IGNACIO CAMACHO-ABC

  • Un yihadista ha atentado en una iglesia. Qué problema había para organizar una respuesta unitaria de condena

Menos mal que ETA ya no existe, aunque su proyecto continúe vivo por otras vías, porque el terrorismo ha dejado de suscitar en España una respuesta de unidad política. Si un atentado como el de Algeciras ha derivado en el estúpido debate que hemos visto en los últimos días da miedo pensar en lo que ocurriría ante un crimen de la banda separatista. En realidad no hay de qué asombrarse: hace tiempo que desapareció de la escena pública el mínimo atisbo de consenso y el sectarismo usa como arma arrojadiza cualquier elemento susceptible de avivar la hoguera del enfrentamiento. En la ideologización tendenciosa de la violencia vale todo, desde las agresiones de género hasta esos desgraciados episodios delictivos que antes no pasaban de la sección de sucesos y ahora son objeto de retorcidas instrumentalizaciones cargadas de sesgo.

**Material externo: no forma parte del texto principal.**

(* ===== verification/TokioFiles.v ===== *)
(** The tokio file server ([src/crates/deadpool-baseline/examples/file_server.rs]): a line names a
    file, the reply is its size and its bytes, sent through the leased buffer. *)

From S2P Require Import Prelude Manage Text Reader FileServer Baseline.

Definition KIB64 : N := 64 * 1024.
Definition FileBufManager : Manager (list N) := mkManager (λ _, Ok []) (λ _, (Ok tt, [])).

Section handle.
Context `{Tcp} `{FileSystem} (dir : list N).

(** Both halves of the client's stream, the buffer, the disk and the paths opened so far. *)
Record Visit := mkVisit { conn : BufReader; data : list N; files : fs; paths : list (list N) }.

Definition visit_line (fuel : nat) : St Visit (result (list N) io_error) := λ v,
  match read_line fuel v.(conn) with
  | Val (r, c) => Val (r, mkVisit c v.(data) v.(files) v.(paths))
  | Panic => Panic
  | NoFuel => NoFuel
  end.
Definition visit_write (bs : list N) : St Visit bool := λ v,
  let '(r, s) := send bs v.(conn).(inner) in
  Val (match r with Ok _ => true | Err _ => false end,
       mkVisit (mkReader v.(conn).(unread) s) v.(data) v.(files) v.(paths)).
Definition visit_disk {A} (op : fs → A * fs) : St Visit A := λ v,
  let '(a, d) := op v.(files) in Val (a, mkVisit v.(conn) v.(data) d v.(paths)).
Definition visit_open (path : list N) : St Visit (result handle io_error) :=
  modify (λ v, mkVisit v.(conn) v.(data) v.(files) (v.(paths) ++ [path]));;
  visit_disk (open_file path).
(** [file.read(&mut buf[..])]: the file's cursor is at [sent]. *)
Definition visit_read (file : handle) (sent : N) : St Visit (result N io_error) := λ v,
  let '(r, d) := read_at file (len v.(data)) sent v.(files) in
  Val match r with
      | Ok bs => (Ok (len bs), mkVisit v.(conn) (bs ++ drop (length bs) v.(data)) d v.(paths))
      | Err e => (Err e, mkVisit v.(conn) v.(data) d v.(paths))
      end.

(** [while sent < size]: is the client still there?  Every round but the last moves [sent]. *)
Fixpoint send_file (fuel : nat) (file : handle) (size sent : N) : St Visit bool :=
  match fuel with
  | O => no_fuel
  | S fuel =>
      if sent <? size then
        r ← visit_read file sent;
        match r with
        | Err _ => mret false
        | Ok n =>
            if n =? 0 then mret true
            else
              buf ← gets data;
              ok ← visit_write (up_to n buf);
              if ok : bool then send_file fuel file size (sent + n) else mret false
        end
      else mret true
  end.

(** One request: does the connection go on? *)
Definition answer (line : list N) : St Visit bool :=
  let name := trim_end_matches is_newline line in
  file ← visit_open (path_join dir name);
  match file with
  | Err e => visit_write (codes "ERR " ++ codes e.(message) ++ newline)
  | Ok file =>
      size ← visit_disk (file_len file);
      match size with
      | Err _ => mret false
      | Ok size =>
          ok ← visit_write (codes (pretty size) ++ newline);
          if ok : bool then send_file (S (N.to_nat size)) file size 0 else mret false
      end
  end.

Fixpoint visit_loop (fuel lines : nat) : St Visit unit :=
  match fuel with
  | O => no_fuel
  | S fuel =>
      line ← visit_line lines;
      match line with
      | Err _ => skip
      | Ok [] => skip
      | Ok line => go_on ← answer line; if go_on : bool then visit_loop fuel lines else skip
      end
  end.

(** [handle], the pool's answer given: the buffer it gives back, the disk and the paths opened. *)
Definition file_handle (fuel lines : nat) (lease : option (list N)) (s : stream) (d : fs) :
    outcome (option (list N) * stream * fs * list (list N)) :=
  match lease with
  | None => Val (None, s, d, [])
  | Some buf =>
      match visit_loop fuel lines (mkVisit (reader_new s) (resize KIB64 buf) d []) with
      | Val (_, v) => Val (Some v.(data), v.(conn).(inner), v.(files), v.(paths))
      | Panic => Panic
      | NoFuel => NoFuel
      end
  end.
End handle.

(** ** Lemmas *)

Section spec.
Context {T : Tcp} {TL : TcpLaws T} {D : FileSystem} {DL : FileSystemLaws D} (dir : list N).
Implicit Types v : Visit.

(** What a request leaves alone: what is still to be read, and the length of the buffer. *)
Definition same_input v v' : Prop :=
  pending v'.(conn) = pending v.(conn) ∧ len v'.(data) = len v.(data).

Lemma visit_write_spec bs v :
  wp (visit_write bs) (λ ok v', same_input v v' ∧ v'.(files) = v.(files) ∧ v'.(paths) = v.(paths) ∧
    v'.(data) = v.(data) ∧
    (ok = true → outgoing v'.(conn).(inner) = outgoing v.(conn).(inner) ++ bs)) v.
Proof.
  unfold wp, visit_write. destruct (send bs _) as [r s] eqn:Hs. destruct (send_reads _ _ _ _ Hs) as [Hi _].
  unfold same_input, pending. cbn [conn data files paths inner unread]. rewrite Hi. split_and!; try done.
  destruct r as [[]|e]; [|done]. intros _. by apply send_writes.
Qed.

(** A file that keeps its contents is sent from [sent] on to its end, unless the client goes. *)
Lemma send_file_spec fuel file c sent v :
  holds file c v.(files) → 0 < len v.(data) → sent ≤ len c → (N.to_nat (len c - sent) < fuel)%nat →
  wp (send_file fuel file (len c) sent) (λ ok v', same_input v v' ∧ v'.(paths) = v.(paths) ∧
    holds file c v'.(files) ∧
    (ok = true → outgoing v'.(conn).(inner) = outgoing v.(conn).(inner) ++ skipn (N.to_nat sent) c)) v.
Proof.
  revert sent v. induction fuel as [|fuel IH]; intros sent v Hh Hb Hle Hf; [lia|].
  cbn [send_file]. destruct (N.ltb_spec sent (len c)) as [Hlt|Hge].
  2: { wp_steps. split_and!; [done|done|done|]. intros _. unfold len in *.
       rewrite drop_ge by lia. by rewrite app_nil_r. }
  wp_step. unfold wp at 1, visit_read. destruct (read_at _ _ _ _) as [r d] eqn:Hr.
  destruct (read_holds _ _ _ _ _ _ _ Hr Hh) as (Hh' & bs & rest & -> & Hskip & Hroom & Hnil).
  cbn beta iota.
  assert (Hlen : len c - sent = len bs + len rest).
  { apply (f_equal length) in Hskip. rewrite length_skipn, length_app in Hskip. unfold len in *. lia. }
  destruct (N.eqb_spec (len bs) 0) as [H0|Hn].
  { assert (bs = []) as -> by (destruct bs; [done|rewrite len_cons in H0; lia]).
    destruct (Hnil eq_refl) as [| ->]; [lia|]. simpl in Hlen. lia. }
  assert (Hb' : len (bs ++ drop (length bs) v.(data)) = len v.(data)).
  { unfold len in *. rewrite length_app, length_drop. lia. }
  wp_step. apply wp_gets. cbn [data].
  assert (Hup : up_to (len bs) (bs ++ drop (length bs) v.(data)) = bs).
  { unfold up_to, len. rewrite Nat2N.id. apply take_app_length. }
  rewrite Hup. wp_step. wp_apply visit_write_spec as ok v1 ([Hp1 Hl1] & Hf1 & Hpa1 & Hd1 & Ho1).
  cbn [conn data files paths] in *. destruct ok.
  2: { wp_steps. split_and!; [by split; [|congruence]|done|by rewrite Hf1|done]. }
  eapply wp_mono; [apply IH; [by rewrite Hf1|lia|lia|lia]|].
  intros ok v' ([Hp Hl] & Hpa & Hhf & Ho). split_and!; [split; congruence|congruence|done|]. intros Hok.
  rewrite (Ho Hok), (Ho1 eq_refl), <-app_assoc. do 2 f_equal. rewrite N2Nat.inj_add, <-drop_drop, Hskip.
  unfold len. rewrite Nat2N.id. by rewrite drop_app_length.
Qed.

(** Whatever the disk does, a request ends and leaves the input and the buffer's length alone. *)
Lemma send_file_ends fuel file size sent v :
  (N.to_nat (size - sent) < fuel)%nat → (∀ h n s bs s', read_at h (len v.(data)) n s = (Ok bs, s') → len bs ≤ len v.(data)) →
  wp (send_file fuel file size sent) (λ _ v', same_input v v' ∧ v'.(paths) = v.(paths)) v.
Proof.
  revert sent v. induction fuel as [|fuel IH]; intros sent v Hf Hroom; [lia|].
  cbn [send_file]. destruct (N.ltb_spec sent size); [|by wp_steps].
  wp_step. unfold wp at 1, visit_read. destruct (read_at _ _ _ _) as [[bs|e] d] eqn:Hr; cbn beta iota; [|by wp_steps].
  apply Hroom in Hr.
  assert (Hb' : len (bs ++ drop (length bs) v.(data)) = len v.(data)).
  { unfold len in *. rewrite length_app, length_drop. lia. }
  destruct (N.eqb_spec (len bs) 0) as [|Hn]; [wp_steps; by repeat split|].
  wp_step. apply wp_gets. wp_step. wp_apply visit_write_spec as ok v1 ([Hp1 Hl1] & _ & Hpa1 & Hd1 & _).
  cbn [conn data files paths] in *. destruct ok; [|wp_steps; by split; [split; [|congruence]|]].
  eapply wp_mono; [apply IH; [lia|]|].
  - intros h n s bs' s' Hr'. rewrite Hl1, Hb' in *. by apply Hroom in Hr'.
  - intros [] v' [[Hp Hl] Hpa]; (split; [split; congruence|congruence]).
Qed.

Lemma answer_ends line v :
  (∀ h n s bs s', read_at h (len v.(data)) n s = (Ok bs, s') → len bs ≤ len v.(data)) →
  wp (answer dir line) (λ _ v', same_input v v' ∧
    v'.(paths) = v.(paths) ++ [path_join dir (trim_end_matches is_newline line)]) v.
Proof.
  intros Hroom. unfold answer, visit_open. cbv zeta. wp_steps. unfold wp at 1, visit_disk.
  destruct (open_file _ _) as [[file|e] d]; cbn beta iota.
  2: { eapply wp_mono; [apply visit_write_spec|]. intros ok v' (Hs & _ & Hpa & _). done. }
  wp_step. unfold wp at 1, visit_disk. destruct (file_len _ _) as [[size|e] d2]; cbn beta iota; [|by wp_steps].
  wp_step. wp_apply visit_write_spec as ok v1 ([Hp1 Hl1] & _ & Hpa1 & Hd1 & _). cbn [conn data files paths] in *.
  destruct ok; [|wp_steps; by split].
  eapply wp_mono; [apply send_file_ends; [lia|]|].
  - intros h n s bs s' Hr. rewrite Hl1 in *. by apply Hroom in Hr.
  - intros ok v' [[Hp Hl] Hpa]. split; [split; congruence|congruence].
Qed.

(** [handle] answers lines until the client leaves, one path opened for each. *)
Lemma visit_loop_spec fuel lines v :
  (∀ h n s bs s', read_at h (len v.(data)) n s = (Ok bs, s') → len bs ≤ len v.(data)) →
  (N.to_nat (len (pending v.(conn))) < fuel)%nat → (N.to_nat (len (pending v.(conn))) < lines)%nat →
  wp (visit_loop dir fuel lines) (λ _ v', len v'.(data) = len v.(data) ∧
    ∃ names, v'.(paths) = v.(paths) ++ (path_join dir <$> names)) v.
Proof.
  revert v. induction fuel as [|fuel IH]; intros v Hroom Hf Hl; [lia|]. cbn [visit_loop].
  wp_step. unfold wp at 1, visit_line. pose proof (reader_line_spec lines v.(conn) Hl) as Hrl. unfold wp in Hrl.
  destruct (read_line lines v.(conn)) as [[r c]| |]; [|done..]. destruct Hrl as [_ Hr]. cbn beta iota.
  assert (Hnone : ∃ names, paths v = paths v ++ (path_join dir <$> names)) by (exists []; by rewrite app_nil_r).
  destruct r as [line|e]; [|by wp_steps]. destruct line as [|x line]; [by wp_steps|]. set (text := x :: line) in *.
  destruct Hr as (bs & Hu & Hp & _). assert (bs ≠ []) as Hne by (by intros ->).
  assert (Hless : len (pending c) < len (pending v.(conn))).
  { rewrite Hp, len_app. destruct bs; [done|]. rewrite len_cons. lia. }
  wp_step. wp_apply answer_ends as go v1 ([Hp1 Hl1] & Hpa1); [done|]. cbn [conn data files paths] in *.
  assert (Hone : ∃ names, paths v1 = paths v ++ (path_join dir <$> names)) by (by eexists [_]).
  destruct go; [|wp_steps; by split]. eapply wp_mono; [apply IH; rewrite ?Hp1; [|lia|lia]|].
  { intros h n s bs' s' Hr. rewrite Hl1 in *. by apply Hroom in Hr. }
  intros [] v' [Hl' (names & Hpa)]. split; [congruence|]. exists (trim_end_matches is_newline text :: names).
  rewrite Hpa, Hpa1, <-app_assoc. done.
Qed.
End spec.

(** ** The theorems *)

(** A request for a file that opens and keeps its contents is answered with the size in decimal,
    a newline and the contents, as the compio server answers it, and the connection goes on,
    unless a write fails. *)
Theorem tokio_file_whole {T : Tcp} {TL : TcpLaws T} {D : FileSystem} {DL : FileSystemLaws D} dir line file c d
    (v : Visit) :
  open_file (path_join dir (trim_end_matches is_newline line)) v.(files) = (Ok file, d) → holds file c d →
  0 < len v.(data) →
  ∃ go_on v', answer dir line v = Val (go_on, v') ∧ same_input v v' ∧
    (go_on = true → outgoing v'.(conn).(inner) =
       outgoing v.(conn).(inner) ++ (codes (pretty (len c)) ++ newline) ++ c).
Proof.
  intros Hopen Hh Hb. apply wp_val. unfold answer, visit_open. cbv zeta. wp_steps. unfold wp at 1, visit_disk.
  cbn [files]. rewrite Hopen. cbn beta iota. wp_step. unfold wp at 1, visit_disk. cbn [files].
  destruct (file_len file d) as [size d2] eqn:Hlen. destruct (len_holds _ _ _ _ _ Hlen Hh) as [-> Hh2]. cbn beta iota.
  wp_step. wp_apply visit_write_spec as ok v1 ([Hp1 Hl1] & Hf1 & _ & Hd1 & Ho1). cbn [conn data files paths] in *.
  destruct ok; [|wp_steps; by split].
  eapply wp_mono; [apply (send_file_spec _ file c 0); [by rewrite Hf1|lia|lia|lia]|].
  intros ok v' ([Hp Hl] & _ & _ & Ho). split; [split; congruence|]. intros Hok.
  rewrite (Ho Hok), (Ho1 eq_refl), <-app_assoc. done.
Qed.

(** ** Concrete files *)

#[local] Existing Instance script_tcp.

(** A disk with one file outside the served directory. *)
Definition etc_disk : FileSystem := {|
  fs := list N;
  handle := unit;
  open_file path d :=
    (if bool_decide (path = codes "/etc/passwd") then Ok tt else Err (mkIoError (OtherKind 2) "not found"), d);
  file_len _ d := (Ok (len d), d);
  read_at _ room n d := (Ok (firstn (N.to_nat room) (skipn (N.to_nat n) d)), d)
|}.
#[local] Existing Instance etc_disk.
#[local] Instance etc_laws : FileSystemLaws etc_disk.
Proof.
  refine {| holds := λ (_ : handle (FileSystem:=etc_disk)) c (d : fs (FileSystem:=etc_disk)), d = c |}.
  - by intros h c d r d' [= <- <-] <-.
  - intros h c room n d r d' [= <- <-] <-. split; [done|].
    eexists _, (skipn (N.to_nat room) (skipn (N.to_nat n) d)). split_and!; [done| | |].
    + by rewrite firstn_skipn.
    + unfold len. rewrite length_firstn. lia.
    + intros Hnil. destruct (skipn (N.to_nat n) d) as [|b bs]; [right; apply skipn_nil|left].
      by destruct (N.to_nat room) eqn:?; [lia|].
Defined.

Definition outsider : stream (Tcp:=script_tcp) := mkScript (codes "/etc/passwd" ++ [10]) [] [] [].
Definition demo_visit : Visit := mkVisit (reader_new outsider) (zeros 4) (codes "root:x") [].

Lemma tokio_file_whole_witness :
  ∃ v', answer (codes "/tmp/bench-files") (codes "/etc/passwd" ++ [10]) demo_visit = Val (true, v') ∧
    outgoing v'.(conn).(inner) = codes "6" ++ [10] ++ codes "root:x".
Proof.
  destruct (tokio_file_whole (T := script_tcp) (D := etc_disk) (codes "/tmp/bench-files") (codes "/etc/passwd" ++ [10]) tt (codes "root:x") (codes "root:x")
    demo_visit) as (go & v' & He & _ & Ho).
  - vm_compute. reflexivity.
  - reflexivity.
  - reflexivity.
  - assert (go = true) as -> by (revert He; vm_compute; by intros [= <- _]).
    exists v'. split; [exact He|]. exact (Ho eq_refl).
Defined.

(** The compio server refuses that name; this one serves the file. *)
Lemma tokio_serves_outside :
  bad_name (codes "/etc/passwd") = true ∧
  match file_handle (codes "/tmp/bench-files") 20 20 (Some []) outsider (codes "root:x") with
  | Val (_, s, _, opened) => s.(written) = codes "6" ++ [10] ++ codes "root:x" ∧ opened = [codes "/etc/passwd"]
  | _ => False
  end.
Proof. split; [reflexivity|]. vm_compute. split; reflexivity. Qed.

En ese clima, el terrorista más lerdo conoce el impacto que puede causar su acción en una sociedad acostumbrada a tirarse a la cabeza los muertos.

Lo supimos el 11-M, cuando unas bombas no sólo volaron varios trenes con cientos de personas dentro sino que lograron hacer saltar por los aires a un Gobierno. Lo adivinó la propia ETA, incluso en sus últimos estertores, durante la negociación con Zapatero, al que apretó las tuercas reventando medio aeropuerto. Y lo vimos en Cataluña tras el ataque yihadista en las Ramblas, utilizado por el independentismo como ariete de confrontación contra España al extremo de transformar una manifestación solidaria en el punto de partida del `procès´ que se avecinaba. Ya no es posible una reacción cohesionada, ni una comparecencia multipartidista, ni una demostración de firmeza unitaria. Ignacio Varela ha recordado con amarga nostalgia la época en que, tras un atentado, el del jefe de la oposición era el primer teléfono que el presidente marcaba.

Y mira que esta vez era fácil. Un islamista, perturbado o no, ha matado a un sacristán y herido a un cura en una iglesia. Qué inconveniente había para organizar un acto conjunto de condena, en el Parlamento, en la calle, donde fuera, sin perjuicio de analizar después los posibles fallos de seguridad o de vigilancia –que los ha habido con certeza—desde una actitud de responsabilidad serena. Pues no. Primero los principales líderes se exceden en la cautela de sus comunicados de condolencia, temerosos de llamar a las cosas por su nombre como si manejasen nitroglicerina dialéctica, y luego se abre una áspera controversia entre derechas e izquierdas sobre la inmigración ilegal y las religiones violentas. Tenemos un grave problema si con la experiencia que llevamos a cuestas no hemos aprendido a distinguir la naturaleza del peligro que acecha a la nación entera. Si la mayor preocupación ante una amenaza global es la de agitar nuestras cuitas hemipléjicas mientras los enemigos de la libertad de todos se cuelan machete en mano por esa brecha.